The Spanish riders had left a homeland in turmoil. The leftist Popular Front coalition – narrowly elected at the start of the year in what would be the country’s last free vote for forty years – was starting to unravel, and with radical elements holding the upper hand, Spain’s Nationalist opposition and its conservative supporters were convinced that a full-scale revolution was both inevitable and imminent. Mobs were storming prisons to free incarcerated anarchists and communists, and Falangist death squads ran amok, planting bombs, shooting suspect judges and left-wing MPs, gunning down workers in the centre of Madrid.
On the day the Tour started, socialist leader Francisco Largo Caballero – who had survived an assassination attempt three months earlier – warned of a looming military takeover: ‘There is a conspiracy afoot, one which hopes to implant a dictatorial regime equal to those that prevail in Italy and Germany.’ Spain had plenty of form in this field. Between 1814 and 1874 there had been thirty-seven attempted coups in the country, twelve of them successful. Another had been on the cards since 1934, when a revolutionary strike centred in the industrialised northern province of Asturias was brutally repressed. Nearly 2,000 people were killed, most of them miners, on the orders of the man sent to crush the uprising: General Francisco Franco.
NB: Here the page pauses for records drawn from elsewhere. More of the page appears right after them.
(** [count(DISTINCT ...)] and [GROUP BY key] with [count( * )]. *)
Definition count_distinct (l : list val) : Z := Z.of_nat (length (unique l)).
Definition occurrences {A} `{EqDecision A} (k : A) (l : list A) : Z := Z.of_nat (length (filter (λ x, x = k) l)).
Definition group_count (l : list val) : list row := (λ k, [k; VInt (occurrences k l)]) <$> unique l.

Definition where_eq (r c : string) (v : val) (l : list row) : list row :=
  filter (λ x, column_value r c x = Some v) l.

(** [SELECT far.c FROM near JOIN far ON far.release_id = near.release_id WHERE near.nc = v] *)
Definition joined (db : graph_db) (near nc : string) (v : val) (far c : string) : list val :=
  e ← where_eq near nc v (rows db near);
  match column_value near "release_id" e with
  | Some release => omap (column_value far c) (where_eq far "release_id" release (rows db far))
  | None => []
  end.

(** [data ->> 'year']; the text of an array or an object is never decimal digits. *)
Definition json_text (v : json) : option string :=
  match v with
  | JStr s => Some s
  | JInt z => Some (py_str_int z)
  | JFloat s => Some s
  | JBool b => Some (if b then "true" else "false")
  | JNull | JList _ | JObj _ => None
  end.

(** [btrim(s)] strips spaces. *)
Definition btrim (s : string) : string :=
  let sp c := bool_decide (c = " ") in
  concat_chars (reverse (drop_while sp (reverse (drop_while sp (chars s))))).
(** C30 The latch fires exactly when its extraction is complete.  After any interleaving of
    signals, vetoes and stamps of any versions, on any table, recording a signal asks for the
    refresh iff every required type has signalled this very version (no other version's
    signal counts), no pass of it is stamped, before the run or in it once its row was
    there, and no extraction of this loader was first seen later than this one; it reports a
    redelivery exactly when the type had signalled before, and the types still to come are
    exactly those that have not signalled. *)
Theorem latch_fires_when_complete ops t version data_type now types :
  let l := (record_extraction_signal now version data_type (run_ops ops t)).2 in
  (should_refresh l types = true ↔
     (∀ d, d ∈ types → d = data_type ∨ announced t ops version d) ∧ ¬ stamped t ops version ∧
     ¬ ∃ w n, born t ops w = Some n ∧ default now (born t ops version) < n) ∧
  (already_signalled l = true ↔ announced t ops version data_type) ∧
  (∀ d, d ∈ pending l types ↔ d ∈ types ∧ d ≠ data_type ∧ ¬ announced t ops version d).
Proof.
  intros l. destruct (row_matches_created t ops version now _ (run_ops_row ops t version)) as (H1 & H2 & H3).
  assert (∀ d, d ∈ el_signals l ↔ d = data_type ∨ announced t ops version d) as Hsig.
  { intros d. subst l. cbn. rewrite elem_of_union, elem_of_singleton, H1. tauto. }
  split_and!.
  - unfold should_refresh. rewrite !andb_true_iff, !negb_true_iff, forallb_forall.
    assert (already_refreshed l = false ↔ ¬ stamped t ops version) as ->.
    { subst l. cbn. rewrite bool_decide_eq_false, H2. done. }
    assert (superseded l = false ↔ ¬ ∃ w n, born t ops w = Some n ∧ default now (born t ops version) < n) as ->.
    { subst l. cbn [record_extraction_signal snd superseded created_at add_signal]. rewrite H3, <-newer_exists_born.
      by rewrite not_true_iff_false. }
    setoid_rewrite <-list_elem_of_In. setoid_rewrite bool_decide_eq_true. setoid_rewrite Hsig. tauto.
  - subst l. cbn. pose proof (run_ops_row ops t version) as Hrow.
    destruct (run_ops ops t !! key version) as [r|]; cbn in *; [rewrite bool_decide_eq_true; by apply Hrow|].
    split; [done|]. intros Hd. by destruct (proj1 Hrow data_type).
  - intros d. unfold pending, sort_strings. rewrite elem_of_sort_by, elem_of_unique, list_elem_of_filter, Hsig. tauto.
Qed.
The race wound south towards the Alps; en route, Ezquerra and Berrendero came to prominence after leading the field over the Ballon d’Alsace, this edition’s first categorised climb. The press photos show the Spanish team having a ball, delighted that they’ve survived a first week that saw eighteen riders abandon, and with their favoured territory now in sight. There they all are, grinning away in a fairground dodgem, around a bar piano, or in one notable instance while carrying a teammate in full drag across a hotel threshold. No trace of the latent enmities that flared up when Berrendero began to attack Ezquerra on the climbs, or of fear for their homeland’s welfare. The Tour’s relentless, all-encompassing clamour blotted out everything else. But thereafter, as the race got better and better for the Spanish, at home everything went horribly, murderously wrong.
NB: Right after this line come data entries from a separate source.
Definition lease (now : Z) (owner : string) (token : positive) (j : job) : job :=
  {| j_generation := j_generation j; j_state := Leased; j_attempts := j_attempts j + 1; j_next := None;
     j_owner := Some owner; j_token := Some token; j_epoch := j_epoch j + 1;
     j_expires := Some (now + _LEASE_SECONDS); j_error := j_error j;
     j_created := j_created j; j_started := Some (default now (j_started j)); j_completed := j_completed j;
     j_superseded := j_superseded j |}.

Definition complete (now : Z) (j : job) : job :=
  {| j_generation := j_generation j; j_state := Completed; j_attempts := j_attempts j; j_next := j_next j;
     j_owner := None; j_token := None; j_epoch := j_epoch j; j_expires := None; j_error := j_error j;
     j_created := j_created j; j_started := j_started j; j_completed := Some now; j_superseded := j_superseded j |}.

Definition renew (now : Z) (j : job) : job :=
  {| j_generation := j_generation j; j_state := j_state j; j_attempts := j_attempts j; j_next := j_next j;
     j_owner := j_owner j; j_token := j_token j; j_epoch := j_epoch j; j_expires := Some (now + _LEASE_SECONDS);
     j_error := j_error j; j_created := j_created j; j_started := j_started j; j_completed := j_completed j;
     j_superseded := j_superseded j |}.

(** [min(_MAX_BACKOFF_SECONDS, 2 ** min(attempts, 8))] *)
Definition backoff (attempts : Z) : Z := Z.min _MAX_BACKOFF_SECONDS (2 ^ Z.min attempts 8).

Definition set_jobs (js : gmap string job) (s : durable) : durable :=
  {| cursor := cursor s; jobs := js; latch := latch s |}.
Definition set_latch (t : latch_table) (s : durable) : durable :=
  {| cursor := cursor s; jobs := jobs s; latch := t |}.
13 July: Ezquerra and Berrendero are first over the Col des Aravis, the inaugural Alpine challenge. Spanish newspapers report the assassination of an anti-fascist police lieutenant by Falangist gunmen; the leader of the right-wing monarchist party is killed in retaliation.
14 July: Ezquerra takes the points atop a snowbound Galibier, remarkably setting a new record time, with Berrendero second. In Madrid, four people are shot dead when somebody has the bright idea of burying both sets of victims of the previous day’s murders in the same cemetery.
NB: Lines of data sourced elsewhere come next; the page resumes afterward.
(* ===== verification/Batch.v ===== *)
(** * Batches of deliveries: [batch_processor.py]

    What this repository adds to the shared batch engine: the sink that writes a batch and
    narrows a deterministic failure to the records that cause it, the observer that keeps
    the counts health and the purge veto read, and the processor's main operations; the rest are in
    [Processor].  The
    engine, its snapshot, the failure classifier and [normalize_record] are the shared
    runtime's and stay parameters.  Clock readings are integers of the clock's resolution;
    log lines are not modelled, and the metrics are in [Processor]. *)

From S2P Require Import Prelude Json Runtime Contract Identity GraphWriter Entities.
From Stdlib Require Import SpecFloat.

(** ** Configuration *)

Definition b64 (n : Z) : spec_float := binary_normalize 53 1024 n 0 false.
Definition fadd : spec_float → spec_float → spec_float := SFadd 53 1024.
Definition fmul : spec_float → spec_float → spec_float := SFmul 53 1024.

Definition BROKER_CONSUMER_TIMEOUT_S : spec_float := b64 1800.
Definition DEFAULT_MAX_HOLD_S : spec_float := b64 1500.
Definition DEFAULT_MAX_REQUEUES : Z := 60.
Definition DEFAULT_STALL_S : spec_float := b64 300.

Definition validate_stall_s (stall_s : spec_float) (max_hold_s : option spec_float) : result spec_float :=
  if negb (SFltb (b64 0) stall_s) then Raise ValueError
  else match max_hold_s with
       | Some hold => if SFleb hold stall_s then Raise ValueError else Ok stall_s
       | None => Ok stall_s
       end.

Record BatchConfig := {
  batch_size : Z;
  flush_interval : spec_float;
  max_pending : Z;
  max_concurrent_flushes : Z;
  min_batch_size : Z;
  backoff_initial : spec_float;
  backoff_max : spec_float;
  backoff_multiplier : spec_float;
  max_flush_retries : nat;
  max_poison_retries : Z;
  max_hold_s : option spec_float;
  max_requeues : option Z;
  max_write_s : option spec_float;
}.

(** The arguments of [BatchPolicy]. *)
Record BatchPolicy := {
  p_batch_size : Z;
  p_flush_interval_s : spec_float;
  p_max_pending : Z;
  p_max_concurrent_flushes : Z;
  p_min_batch_size : Z;
  p_backoff_initial_s : spec_float;
  p_backoff_max_s : spec_float;
  p_backoff_multiplier : spec_float;
  p_max_drain_retries : nat;
  p_max_poison_retries : Z;
  p_max_hold_s : option spec_float;
  p_max_requeues : option Z;
  p_max_write_s : option spec_float;
}.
17 July: After a strong showing over the previous forty-eight hours, Berrendero enjoys the rest day in Digne; he now holds a narrow lead over Ezquerra in the ‘Challenge Martini-Rossi’, as that year’s mountains competition is officially titled. None of the riders are yet aware that Franco has launched a military rising from Spanish Morocco, and declared a state of war across Spain: by nightfall, carefully coordinated manoeuvres see his rebel troops in command of Cadiz, Salamanca and half a dozen other Spanish cities.
18 July: At the end of an inconsequential day in the Alps, the Spanish riders – Republicans to a man – are told the news from back home. By now rebel troops control a third of the country. Ezquerra takes it hardest, suffering ‘a grave moral crisis’. Then he defiantly vows to the gathered journalists that he will win the next stage.